The Union Health Ministry has also asked people to watch out for symptoms of "heat stress" which include dizziness or fainting, nausea or vomiting, headache, extreme thirst, decreased urination with unusually dark yellow urine, and rapid breathing and heartbeat.
Citizens must call 108/102 immediately if they find someone with a high body temperature; and is either unconscious, confused or has stopped sweating.
Motorists have been advised against leaving children or pets inside parked vehicles.
To block direct sunlight and heat waves, windows and curtains must be drawn during the day.
Advisory for states, UTs
The Union Health Ministry has written to all states and union territories and asked them to ensure that all their health facilities update information on heat-related illnesses and deaths on the designated portal.
Drawing attention to the "National Action Plan on Heat-Related Illnesses", the ministry has requested for dissemination of guidance document to all districts for effective preparedness of health departments and health facilities to address heat impact and management of cases arising because of it, record maintenance and surveillance, etc.
From March 1, daily surveillance on heat-related illnesses under National Programme on Climate Change and Human Health (NPCCHH) in all states and districts will be conducted on the Integrated Health Information Platform (IHIP).
All states and union territories have additionally been asked to review health facility preparedness for the availability of adequate quantities of essential medicines, intravenous fluids, ice packs, ORS and all necessary equipment.
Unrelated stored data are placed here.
(** A new node at the front of the list. *)
Lemma front_new_rep (m : @LinkedHashMap K V _ _) al k v :
  lhm_rep m al -> itemMap m !! k = None ->
  let n := length (heap m) in
  let h0 := heap m ++ [mkNode k v None None] in
  lhm_rep (mkLHM (<[k := n]> (itemMap m)) (Some n)
             (match tail m with None => Some n | t => t end) (push_front h0 n (head m)))
    ((k, v) :: al).
Proof.
  intros [xs Hat] Hk n h0. pose proof (at_absent _ _ _ _ Hat Hk) as Habs.
  pose proof (at_chain _ _ _ Hat) as Hc.
  assert (Hn : n ∉ xs).
  { intros Hin. destruct (chain_live _ _ _ _ _ Hc Hin) as [nd Hl]. apply lookup_lt_Some in Hl. lia. }
  assert (Hb0 : forall b, b ∈ xs -> h0 !! b = heap m !! b).
  { intros b Hb. destruct (chain_live _ _ _ _ _ Hc Hb) as [nd Hl]. rewrite Hl.
    by apply lookup_app_l_Some. }
  assert (Hl0 : h0 !! n = Some (mkNode k v None None)) by (by apply list_lookup_middle).
  assert (Hc0 : chain h0 None xs None) by (by eapply chain_frame).
  destruct (push_front_chain h0 n xs (at_nodup _ _ _ Hat) Hn (mk_is_Some _ _ Hl0) Hc0) as [Hc' Hs].
  rewrite (at_head _ _ _ Hat). exists (n :: xs).
  split; cbn [heap head tail itemMap].
  - constructor; [done|apply (at_nodup _ _ _ Hat)].
  - exact Hc'.
  - done.
  - rewrite (at_tail _ _ _ Hat). simpl. destruct xs as [|y q]; [done|]. simpl.
    destruct (last_of_cons (Some y) y q) as (z & Hz & _). simpl in Hz. by rewrite Hz.
  - rewrite (items_same_kv _ _ _ Hs), (items_cons _ _ _ _ Hl0). simpl.
    rewrite (items_frame (heap m) h0) by done. by rewrite (at_items _ _ _ Hat).
  - simpl. constructor; [done|apply (at_keys _ _ _ Hat)].
  - intros k' b. rewrite (same_kv_key _ _ _ Hs), lookup_insert_Some, (at_map _ _ _ Hat), elem_of_cons.
    split.
    + intros [[<- <-]|(Hne & Hb & Hbk)]; [rewrite Hl0; auto|]. rewrite Hb0 by done. auto.
    + intros [[->|Hb] Hbk]; [rewrite Hl0 in Hbk; left; simpl in Hbk; split; congruence|].
      rewrite Hb0 in Hbk by done. right. split; [|done]. intros <-.
      assert (itemMap m !! k = Some b) by (by apply (at_map _ _ _ Hat)). congruence.
Qed.

(** removeTail takes the last entry out. *)
Lemma removeTail_view c al k v :
  lhm_rep (view c) (al ++ [(k, v)]) -> al <> [] ->
  exists c', removeTail c = Ret c' /\ capacity c' = capacity c /\ lhm_rep (view c') al.
Proof.
  intros Hrep Hne. pose proof (Size_rep _ _ Hrep) as Hsz.
  destruct (RemoveLast_rep k _ _ _ _ Hrep) as (m' & Hrl & Hrep').
  destruct Hrep as [xs Hat]. unfold RemoveLast in Hrl.
  pose proof (at_items _ _ _ Hat) as Hi. pose proof (at_chain _ _ _ Hat) as Hc.
  pose proof (at_tail _ _ _ Hat) as Htl. pose proof (at_nodup _ _ _ Hat) as Hnd.
  destruct xs as [|x xs]; [by destruct al|].
  destruct (@exists_last _ (x :: xs)) as (l & a & E); [done|]. rewrite E in *.
  rewrite last_of_app in Htl. cbn [last_of] in Htl. rewrite Htl in Hrl.
  apply chain_app in Hc as [Hc1 Hc]. simpl in Hc. destruct Hc as (nd & Hl & Hp & Hn & _).
  cbn [heap view tail] in *. rewrite Hl in Hrl. simpl in Hrl. injection Hrl as Hrm Hkey.
  assert (Hlne : l <> []).
  { intros ->. simpl in Hi. rewrite Hl in Hi. destruct al as [|? [|? ?]]; simplify_eq/=. }
  destruct l as [|y l]; [done|]. destruct (last_of_cons None y l) as (z & Hz & Hzin).
  rewrite Hz in Hp.
  assert (Hza : z <> a). { apply NoDup_app in Hnd as (_ & Hd & _). intros ->. apply (Hd a Hzin). set_solver. }
  unfold removeTail. rewrite Htl. cbn [deref outcome_bind]. rewrite Hl. cbn [deref outcome_bind].
  unfold Size in Hsz. cbn [itemMap view] in Hsz. rewrite Hsz, len_app.
  assert (Hlen : (len al + len [(k, v)] =? 1) = false).
  { apply Z.eqb_neq. destruct al; [done|]. glen. }
  rewrite Hlen, Hp. cbn [deref outcome_bind].
  assert (Hl2 : alter (set_next None) z (c_heap c) !! a = Some nd) by by rewrite list_lookup_alter_ne.
  rewrite Hl2. cbn [deref outcome_bind]. eexists. split; [done|]. split; [done|].
  replace (view _) with m'; [done|]. rewrite <- Hrm. unfold Remove.
  assert (Hk : itemMap (view c) !! key nd = Some a).
  { apply (at_map _ _ _ Hat). split; [set_solver|]. cbn [heap view]. by rewrite Hl. }
  rewrite Hk. unfold cut. cbn [heap view]. rewrite Hl, Hp, Hn. cbn [first_of link_next].
  by rewrite Hl2, Hp, Hn.
Qed.

(** ** The cache as a list, most recently used first *)

Definition spec_Get (k : K) (al : list (K * V)) : list (K * V) * option V :=
  (al_front k al, al_get k al).

Definition spec_Put (cap : Z) (k : K) (v : V) (al : list (K * V)) : list (K * V) :=
  let al' := (k, v) :: al_remove k al in
  if len al' >? cap then removelast al' else al'.

Lemma len_al_remove k (al : list (K * V)) : len (al_remove k al) <= len al.
Proof. unfold len, al_remove. pose proof (length_filter (fun p => fst p <> k) al). lia. Qed.

Lemma len_al_front k (al : list (K * V)) : NoDup (map fst al) -> len (al_front k al) = len al.
Proof.
  intros Hnd. unfold al_front. destruct (al_get k al) as [v|] eqn:Hg; [|done].
  apply al_get_Some in Hg; [|done]. apply list_elem_of_split in Hg as (l & r & ->).
  destruct (al_split k v l r Hnd) as (_ & _ & ->). glen.
Qed.

Lemma lru_Get_rep c al k :
  lru_rep c al ->
  exists c', lru_Get c k = Ret (c', snd (spec_Get k al)) /\ lru_rep c' (fst (spec_Get k al)) /\
    capacity c' = capacity c.
Proof.
  intros (Hrep & Hlen & Hcap). unfold lru_Get, lru_Get_lookup. simpl.
  pose proof (Get_rep _ _ k Hrep) as Hget. unfold Get in Hget. cbn [itemMap view heap] in Hget.
  destruct (c_itemMap c !! k) as [n|] eqn:Hk.
  - destruct (lru_moveToHead_view c k n al Hrep Hk) as (c' & E & Hc & Hv).
    pose proof (MoveToHead_rep _ _ k Hrep) as Hrep'. rewrite <- Hv in Hrep'.
    unfold lru_Get_move. rewrite E. cbn [outcome_bind].
    pose proof (Get_rep _ _ k Hrep') as Hget'. unfold Get in Hget'.
    assert (Hk' : itemMap (view c') !! k = Some n).
    { rewrite Hv. unfold MoveToHead. cbn [itemMap view head]. rewrite Hk. case_decide; [done|].
      unfold moveToHead. cbn [itemMap]. unfold cut. cbn [heap view itemMap].
      destruct (c_heap c !! n) as [nd|]; [|done]. by destruct (link_next _ _ _ !! n). }
    rewrite Hk' in Hget'. cbn [heap view] in Hget'.
    assert (Hsame : al_get k (al_front k al) = al_get k al).
    { unfold al_front. destruct (al_get k al) eqn:Eg; [simpl; by rewrite decide_True|done]. }
    assert (Hsome : exists v, al_get k al = Some v).
    { destruct (al_get k al) eqn:Eg; [eauto|]. apply al_get_None in Eg.
      destruct Hrep as [xs Hat]. destruct (at_entry _ _ _ _ _ Hat Hk) as (l & r & v & nd & _ & _ & _ & ->).
      exfalso. apply Eg. rewrite map_app. simpl. set_solver. }
    destruct Hsome as [v Hv']. rewrite Hsame, Hv' in Hget'.
    destruct (c_heap c' !! n) as [nd|]; [|done]. simpl in Hget'. injection Hget' as Hval.
    cbn [deref outcome_bind]. exists c'. rewrite Hv', Hval. split; [done|]. split; [|done].
    split; [done|]. rewrite len_al_front by (by eapply rep_keys). lia.
  - exists c. rewrite <- Hget. split; [done|]. split; [|done]. unfold al_front. rewrite <- Hget. done.
Qed.

(** moveToHead on a node that was just allocated. *)
Lemma lru_moveToHead_new c al k v :
  lhm_rep (view c) al -> c_itemMap c !! k = None ->
  let n := length (c_heap c) in
  let h0 := c_heap c ++ [mkNode k v None None] in
  exists c', lru_moveToHead (set_links c (c_head c) (c_tail c) h0) n = Ret c' /\
    capacity c' = capacity c /\
    view (mkLRU (capacity c') (<[k := n]> (c_itemMap c')) (c_head c') (c_tail c') (c_heap c'))
    = mkLHM (<[k := n]> (c_itemMap c)) (Some n) (match c_tail c with None => Some n | t => t end)
        (push_front h0 n (c_head c)).
Proof.
  intros [xs Hat] Hk n h0.
  assert (Hlive : forall b, b ∈ xs -> b <> n).
  { intros b Hb ->. destruct (chain_live _ _ _ _ _ (at_chain _ _ _ Hat) Hb) as [nd Hl].
    apply lookup_lt_Some in Hl. simpl in Hl. lia. }
  assert (Hl0 : h0 !! n = Some (mkNode k v None None)) by (by apply list_lookup_middle).
  pose proof (at_head _ _ _ Hat) as Hhd. pose proof (at_tail _ _ _ Hat) as Htl.
  cbn [head tail view] in *. unfold lru_moveToHead. cbn [c_head c_heap c_tail set_links].
  rewrite decide_False.
  2: { rewrite Hhd. destruct xs as [|x xs]; [done|]. simpl. intros [= Hx]. apply (Hlive x); set_solver. }
  rewrite Hl0. cbn [deref outcome_bind prev next link_next]. rewrite Hl0.
  cbn [deref outcome_bind prev next link_prev]. rewrite Hl0. cbn [deref outcome_bind prev].
  destruct xs as [|x xs].
  - simpl in Hhd, Htl. rewrite Hhd, Htl. eexists. split; [done|]. split; [done|].
    unfold view. cbn. f_equal. apply list_eq. intros i. destruct (decide (i = n)) as [->|].
    + by rewrite !list_lookup_alter_eq, Hl0.
    + by rewrite !list_lookup_alter_ne.
  - destruct (last_of_cons None x xs) as (z & Hz & Hzin). rewrite Hz in Htl.
    rewrite Hhd, Htl. cbn [first_of]. eexists. split; [done|]. split; [done|].
    rewrite decide_False by (intros [= Hx]; by apply (Hlive z)).
    rewrite lru_push_front by (apply Hlive; set_solver). done.
Qed.

Lemma al_front_put k v v0 (l r : list (K * V)) :
  NoDup (map fst (l ++ (k, v0) :: r)) ->
  al_front k (l ++ (k, v) :: r) = (k, v) :: al_remove k (l ++ (k, v0) :: r) /\
  NoDup (map fst (l ++ (k, v) :: r)).
Proof.
  intros Hnd. assert (Hnd' : NoDup (map fst (l ++ (k, v) :: r))) by (rewrite map_app in *; done).
  split; [|done]. destruct (al_split k v l r Hnd') as (Hg & _ & Hr). unfold al_front.
  rewrite Hg, Hr. by destruct (al_split k v0 l r Hnd) as (_ & _ & ->).
Qed.

Lemma lru_Put_present c al k v :
  lru_rep c al -> is_Some (c_itemMap c !! k) ->
  exists c', lru_Put c k v = Ret c' /\ lru_rep c' (spec_Put (capacity c) k v al) /\
    capacity c' = capacity c.
Proof.
  intros (Hrep & Hlen & Hcap) [n Hk]. unfold lru_Put, spec_Put. rewrite Hk.
  pose proof (Put_rep _ _ k v Hrep) as Hput. unfold Put in Hput. cbn [itemMap view head tail heap] in Hput.
  rewrite Hk in Hput. pose proof (rep_keys _ _ Hrep) as Hnd. destruct Hrep as [xs Hat].
  destruct (at_entry _ _ _ _ _ Hat Hk) as (l & r & v0 & nd & _ & _ & _ & Eal).
  set (al1 := items (heap (view c)) l) in *. set (al2 := items (heap (view c)) r) in *.
  rewrite Eal in Hnd, Hput, Hlen |- *.
  destruct (al_split k v0 al1 al2 Hnd) as (_ & Eput & Erem). rewrite Eput in Hput.
  destruct (al_front_put k v v0 al1 al2 Hnd) as [Efr Hnd'].
  set (c1 := set_links c (c_head c) (c_tail c) (alter (set_value v) n (c_heap c))).
  destruct (lru_moveToHead_view c1 k n _ Hput Hk) as (c2 & E & Hc2 & Hv2). rewrite E.
  cbn [outcome_bind].
  pose proof (MoveToHead_rep _ _ k Hput) as Hrep2. rewrite Efr in Hrep2.
  change (mkLHM _ _ _ _) with (view c1) in Hrep2. rewrite <- Hv2 in Hrep2.
  pose proof (len_al_front k _ Hnd') as Hl2. rewrite Efr in Hl2.
  assert (Hle : len ((k, v) :: al_remove k (al1 ++ (k, v0) :: al2)) <= capacity c) by glen.
  assert (Him : c_itemMap c2 !! k = Some n).
  { change (itemMap (view c2) !! k = Some n). rewrite Hv2. unfold MoveToHead.
    cbn [itemMap view head c1 set_links c_itemMap c_head]. rewrite Hk. case_decide; [done|].
    unfold moveToHead, cut. cbn [itemMap heap view].
    destruct (c_heap c1 !! n); [|done]. by destruct (link_next _ _ _ !! n). }
  rewrite (insert_id _ _ _ Him).
  pose proof (Size_rep _ _ Hrep2) as Hsz. unfold Size in Hsz. cbn [itemMap view] in Hsz.
  cbn [c_itemMap capacity]. rewrite Hsz, Hc2. change (capacity c1) with (capacity c).
  assert (Hgt : (len ((k, v) :: al_remove k (al1 ++ (k, v0) :: al2)) >? capacity c) = false).
  { rewrite Z.gtb_ltb. apply Z.ltb_ge. lia. }
  rewrite Hgt. eexists. split; [done|]. split; [|done]. split; [|done].
  by destruct c2.
Qed.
Availability of sufficient drinking water at all health facilities and the continued functioning of cooling appliances in critical areas must be ensured too.
Daily heat alerts must be disseminated promptly at the district and health facility levels.
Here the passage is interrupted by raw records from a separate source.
Definition compare (h : ObjectPriorityQueue) (i j : nat) : outcome bool :=
  run x <- deref (arr h !! i);
  run y <- deref (arr h !! j);
  if Max h then Ret (bytes_ltb (String x) (String y))
  else Ret (bytes_ltb (String y) (String x)).

Definition swap (h : ObjectPriorityQueue) (i j : nat) : outcome ObjectPriorityQueue :=
  run tmp <- deref (arr h !! i);
  run y <- deref (arr h !! j);
  Ret (with_arr h (<[j := tmp]> (<[i := y]> (arr h)))).

(** The two [if] statements of down: [t] or the child, whichever wins. *)
Definition better (h : ObjectPriorityQueue) (t _t : nat) : outcome nat :=
  if bool_decide (_t < qsize h)%nat
  then run c <- compare h t _t; Ret (if c then _t else t)
  else Ret t.

(** The recursion moves to a child, so [size] calls are enough. *)
Fixpoint down (fuel : nat) (h : ObjectPriorityQueue) (i : nat) : outcome ObjectPriorityQueue :=
  match fuel with
  | O => OutOfFuel
  | S fuel =>
      run t <- better h i (i * 2 + 1);
      run t <- better h t (i * 2 + 2);
      if bool_decide (t <> i)
      then run h <- swap h i t; down fuel h t
      else Ret h
  end.

(** The loop moves to the parent, so [i + 1] rounds are enough. *)
Fixpoint up (fuel : nat) (h : ObjectPriorityQueue) (i : nat) : outcome ObjectPriorityQueue :=
  match fuel with
  | O => OutOfFuel
  | S fuel =>
      if bool_decide (0 < i)%nat then
        let parent := ((i - 1) / 2)%nat in
        run c <- compare h parent i;
        if c then run h <- swap h parent i; up fuel h parent
        else Ret h
      else Ret h
  end.

(** The capacity [append] gives to a full slice is the runtime's choice. *)
Definition Offer (growslice : Z -> Z) (h : ObjectPriorityQueue) (e : T) : outcome ObjectPriorityQueue :=
  let h :=
    if Z.of_nat (qsize h) <? acap h
    then with_arr h (take (qsize h) (arr h) ++ [e])
    else mkPQ (arr h ++ [e]) (growslice (acap h)) (qsize h) (Max h) in
  let h := mkPQ (arr h) (acap h) (S (qsize h)) (Max h) in
  up (qsize h) h (qsize h - 1).

(** [None] is [(zero, ErrOfNilElement)]. *)
Definition Poll (h : ObjectPriorityQueue) : outcome (ObjectPriorityQueue * option T) :=
  match qsize h with
  | O => Ret (h, None)
  | S n =>
      run res <- deref (arr h !! 0%nat);
      let h := mkPQ (arr h) (acap h) n (Max h) in
      run h <-
        (if bool_decide (0 < qsize h)%nat then
           run l <- deref (arr h !! qsize h);
           down (qsize h) (with_arr h (<[0%nat := l]> (arr h))) 0
         else Ret h);
      let h := with_arr h (take (qsize h) (arr h)) in
      let half := acap h / 2 in
      let h := if (Z.of_nat (qsize h) <? half) && (512 <? acap h)
               then mkPQ (arr h) half (qsize h) (Max h) else h in
      Ret (h, Some res)
  end.

Definition Peek (h : ObjectPriorityQueue) : outcome (option T) :=
  match qsize h with
  | O => Ret None
  | S _ => run x <- deref (arr h !! 0%nat); Ret (Some x)
  end.

Definition Size (h : ObjectPriorityQueue) : Z := Z.of_nat (qsize h).

Fixpoint indexOf_from (fuel : nat) (h : ObjectPriorityQueue) (e : T) (i : nat) : outcome Z :=
  match fuel with
  | O => Ret (-1)
  | S fuel =>
      run x <- deref (arr h !! i);
      if bytes_eqb (String x) (String e) then Ret (Z.of_nat i) else indexOf_from fuel h e (S i)
  end.

(** The loop runs [size] times at most. *)
Definition indexOf (h : ObjectPriorityQueue) (e : T) : outcome Z := indexOf_from (qsize h) h e 0.

Definition Contains (h : ObjectPriorityQueue) (e : T) : outcome bool :=
  run i <- indexOf h e; Ret (negb (i =? -1)).

(** ** The order *)

(** [y] belongs above [x]: what [compare] computes. *)
Definition worse (m : bool) (x y : T) : bool :=
  if m then bytes_ltb (String x) (String y) else bytes_ltb (String y) (String x).

(** [x] may stand above [y]: its string is not larger, or with Max not smaller. *)
Definition above (m : bool) (x y : T) : Prop := worse m x y = false.

Lemma above_refl m x : above m x x.
Proof. unfold above, worse. destruct m; apply bytes_ltb_irrefl. Qed.

Lemma above_trans m x y z : above m x y -> above m y z -> above m x z.
Proof.
  unfold above, worse. destruct m; intros H1 H2; eapply bytes_ltb_false_trans; eassumption.
Qed.

Lemma worse_above m x y : worse m x y = true -> above m y x.
Proof.
  unfold above, worse. intros H. destruct m; destruct (bytes_ltb _ _) eqn:E in |- *; try done.
  all: pose proof (bytes_ltb_trans _ _ _ H E) as Hx; by rewrite bytes_ltb_irrefl in Hx.
Qed.

Lemma compare_worse h i j x y :
  arr h !! i = Some x -> arr h !! j = Some y -> compare h i j = Ret (worse (Max h) x y).
Proof. unfold compare, worse. intros -> ->. simpl. by destruct (Max h). Qed.

(** ** The heap *)

Definition parent (i : nat) : nat := ((i - 1) / 2)%nat.

Lemma parent_lt i : (0 < i)%nat -> (parent i < i)%nat.
Proof. unfold parent. lia. Qed.

Lemma parent_child i j : (0 < j)%nat -> parent j = i <-> (j = i * 2 + 1 \/ j = i * 2 + 2)%nat.
Proof. unfold parent. lia. Qed.

(** Among the first [n] elements, the links that [P] selects are in order. *)
Definition ordered (m : bool) (n : nat) (l : list T) (P : nat -> Prop) : Prop :=
  forall j x y, (0 < j < n)%nat -> P j -> l !! parent j = Some x -> l !! j = Some y -> above m x y.

Definition is_heap (m : bool) (n : nat) (l : list T) : Prop := ordered m n l (fun _ => True).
State, district, and city health departments must ensure the implementation of heat-related health action plans.
Apart from the health risks it poses, another year of heatwave could also dent the production of wheat, rapeseed, and chickpeas, and dampen the Centre’s efforts to bring tackle food inflation in the country. India suffered its hottest March in more than a century last year and temperatures were unusually high in April and May too, mainly due to climate change.
March is the crucial month for the maturity of winter-sown crops and above-normal maximum temperatures could stress its yield.
A Mumbai-based dealer said: “Wheat crop has already been witnessing stress due to higher temperature. Warmer March would definitely lead to yield loss.”
That aside there are also chances of increased power consumption over and above supply capacity during the summer season.